Exercise instructions: The answer must be every line below that contains the string "asked".

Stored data
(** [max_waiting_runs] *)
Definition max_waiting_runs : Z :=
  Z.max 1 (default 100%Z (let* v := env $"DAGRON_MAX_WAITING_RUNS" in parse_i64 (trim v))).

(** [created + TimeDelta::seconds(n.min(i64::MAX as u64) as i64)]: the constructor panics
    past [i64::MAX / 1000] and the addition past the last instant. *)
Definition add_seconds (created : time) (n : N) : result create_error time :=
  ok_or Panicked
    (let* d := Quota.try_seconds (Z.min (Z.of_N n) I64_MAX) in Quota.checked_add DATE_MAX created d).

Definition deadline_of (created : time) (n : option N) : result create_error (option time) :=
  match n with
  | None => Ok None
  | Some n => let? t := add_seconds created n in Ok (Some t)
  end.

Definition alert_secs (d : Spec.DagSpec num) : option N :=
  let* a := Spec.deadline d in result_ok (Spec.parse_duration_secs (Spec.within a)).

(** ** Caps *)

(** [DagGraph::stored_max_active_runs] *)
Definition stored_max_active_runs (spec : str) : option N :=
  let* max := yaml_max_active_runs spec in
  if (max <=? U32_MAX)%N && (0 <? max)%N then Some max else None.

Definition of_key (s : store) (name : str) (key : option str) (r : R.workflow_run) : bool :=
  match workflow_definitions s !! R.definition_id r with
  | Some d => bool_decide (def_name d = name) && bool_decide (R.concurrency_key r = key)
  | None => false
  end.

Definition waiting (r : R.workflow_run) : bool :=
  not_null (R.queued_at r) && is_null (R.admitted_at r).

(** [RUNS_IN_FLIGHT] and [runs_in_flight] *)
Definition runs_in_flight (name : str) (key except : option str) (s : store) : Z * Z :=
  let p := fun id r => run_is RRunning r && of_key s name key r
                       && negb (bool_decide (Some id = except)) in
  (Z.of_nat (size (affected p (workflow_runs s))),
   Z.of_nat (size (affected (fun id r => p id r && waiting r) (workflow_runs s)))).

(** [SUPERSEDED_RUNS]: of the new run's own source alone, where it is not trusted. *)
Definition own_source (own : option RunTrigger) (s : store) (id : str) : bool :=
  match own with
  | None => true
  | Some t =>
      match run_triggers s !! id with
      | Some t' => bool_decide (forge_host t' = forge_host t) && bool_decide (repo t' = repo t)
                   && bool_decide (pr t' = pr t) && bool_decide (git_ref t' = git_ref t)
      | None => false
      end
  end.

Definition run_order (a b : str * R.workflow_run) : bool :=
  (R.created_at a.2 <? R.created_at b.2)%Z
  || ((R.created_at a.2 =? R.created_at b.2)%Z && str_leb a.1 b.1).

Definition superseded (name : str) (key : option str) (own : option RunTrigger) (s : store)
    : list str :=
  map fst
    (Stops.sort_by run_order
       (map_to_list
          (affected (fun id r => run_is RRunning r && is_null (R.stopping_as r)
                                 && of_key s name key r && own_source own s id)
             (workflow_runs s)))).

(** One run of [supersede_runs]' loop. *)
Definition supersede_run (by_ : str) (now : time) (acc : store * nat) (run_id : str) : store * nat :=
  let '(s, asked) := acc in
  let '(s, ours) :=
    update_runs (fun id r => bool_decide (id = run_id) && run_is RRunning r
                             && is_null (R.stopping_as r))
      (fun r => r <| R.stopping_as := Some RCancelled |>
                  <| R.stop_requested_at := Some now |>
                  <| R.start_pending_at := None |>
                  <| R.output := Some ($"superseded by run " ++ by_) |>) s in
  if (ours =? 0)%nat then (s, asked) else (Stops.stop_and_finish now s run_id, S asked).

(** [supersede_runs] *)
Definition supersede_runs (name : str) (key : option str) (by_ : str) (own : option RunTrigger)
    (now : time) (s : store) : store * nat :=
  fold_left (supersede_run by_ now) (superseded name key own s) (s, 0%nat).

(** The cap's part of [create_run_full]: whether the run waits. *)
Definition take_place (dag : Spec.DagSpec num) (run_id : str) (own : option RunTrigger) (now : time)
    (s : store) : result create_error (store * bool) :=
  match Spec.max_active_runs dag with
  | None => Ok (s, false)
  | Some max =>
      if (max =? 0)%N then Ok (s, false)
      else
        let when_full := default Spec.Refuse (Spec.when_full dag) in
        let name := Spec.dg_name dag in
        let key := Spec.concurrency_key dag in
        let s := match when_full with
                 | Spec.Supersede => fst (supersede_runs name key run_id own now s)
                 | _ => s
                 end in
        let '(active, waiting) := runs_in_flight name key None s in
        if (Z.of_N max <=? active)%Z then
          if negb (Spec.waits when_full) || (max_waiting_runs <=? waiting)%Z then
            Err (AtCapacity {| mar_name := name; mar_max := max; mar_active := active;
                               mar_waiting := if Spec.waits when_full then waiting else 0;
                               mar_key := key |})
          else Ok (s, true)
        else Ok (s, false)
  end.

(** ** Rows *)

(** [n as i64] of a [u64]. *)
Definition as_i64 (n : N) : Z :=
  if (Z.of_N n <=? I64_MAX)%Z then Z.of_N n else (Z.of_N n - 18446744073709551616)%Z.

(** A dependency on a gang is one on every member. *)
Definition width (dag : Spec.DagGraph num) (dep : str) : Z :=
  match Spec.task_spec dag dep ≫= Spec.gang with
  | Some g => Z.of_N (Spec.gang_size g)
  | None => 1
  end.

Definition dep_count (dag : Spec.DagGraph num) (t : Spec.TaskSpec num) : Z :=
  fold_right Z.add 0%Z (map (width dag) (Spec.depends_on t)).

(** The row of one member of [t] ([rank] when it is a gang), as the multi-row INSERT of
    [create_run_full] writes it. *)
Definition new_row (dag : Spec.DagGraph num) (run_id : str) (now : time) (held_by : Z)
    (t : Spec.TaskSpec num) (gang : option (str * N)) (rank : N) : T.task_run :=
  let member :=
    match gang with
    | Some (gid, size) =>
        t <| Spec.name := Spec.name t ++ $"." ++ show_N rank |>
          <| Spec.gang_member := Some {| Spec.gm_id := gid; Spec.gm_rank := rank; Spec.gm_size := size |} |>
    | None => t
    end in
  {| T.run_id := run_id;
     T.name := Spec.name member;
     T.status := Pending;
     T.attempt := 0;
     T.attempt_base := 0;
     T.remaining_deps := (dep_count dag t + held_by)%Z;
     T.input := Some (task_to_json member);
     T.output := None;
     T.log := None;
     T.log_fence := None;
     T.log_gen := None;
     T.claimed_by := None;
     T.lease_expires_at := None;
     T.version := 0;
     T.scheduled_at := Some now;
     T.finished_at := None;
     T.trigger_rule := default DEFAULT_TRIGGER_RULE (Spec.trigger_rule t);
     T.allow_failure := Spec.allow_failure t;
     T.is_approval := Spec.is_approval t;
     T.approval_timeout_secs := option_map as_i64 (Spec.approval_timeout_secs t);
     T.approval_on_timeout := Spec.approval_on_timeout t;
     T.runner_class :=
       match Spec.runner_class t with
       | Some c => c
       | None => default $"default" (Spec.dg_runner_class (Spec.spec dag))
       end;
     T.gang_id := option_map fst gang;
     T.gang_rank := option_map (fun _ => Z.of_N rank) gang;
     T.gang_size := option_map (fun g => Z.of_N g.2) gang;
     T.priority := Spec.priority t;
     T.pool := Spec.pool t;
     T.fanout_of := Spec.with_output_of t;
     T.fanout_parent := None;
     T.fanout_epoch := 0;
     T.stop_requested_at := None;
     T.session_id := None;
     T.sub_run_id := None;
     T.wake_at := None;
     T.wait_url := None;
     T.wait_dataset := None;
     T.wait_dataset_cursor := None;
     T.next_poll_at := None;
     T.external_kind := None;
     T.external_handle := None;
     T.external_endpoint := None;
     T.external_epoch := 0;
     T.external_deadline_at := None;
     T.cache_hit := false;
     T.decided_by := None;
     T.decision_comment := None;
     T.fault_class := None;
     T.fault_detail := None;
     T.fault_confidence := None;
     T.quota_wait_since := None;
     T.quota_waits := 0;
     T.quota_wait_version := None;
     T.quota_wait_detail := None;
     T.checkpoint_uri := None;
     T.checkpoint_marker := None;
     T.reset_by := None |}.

Task result:
  let '(s, asked) := acc in
  if (ours =? 0)%nat then (s, asked) else (Stops.stop_and_finish now s run_id, S asked).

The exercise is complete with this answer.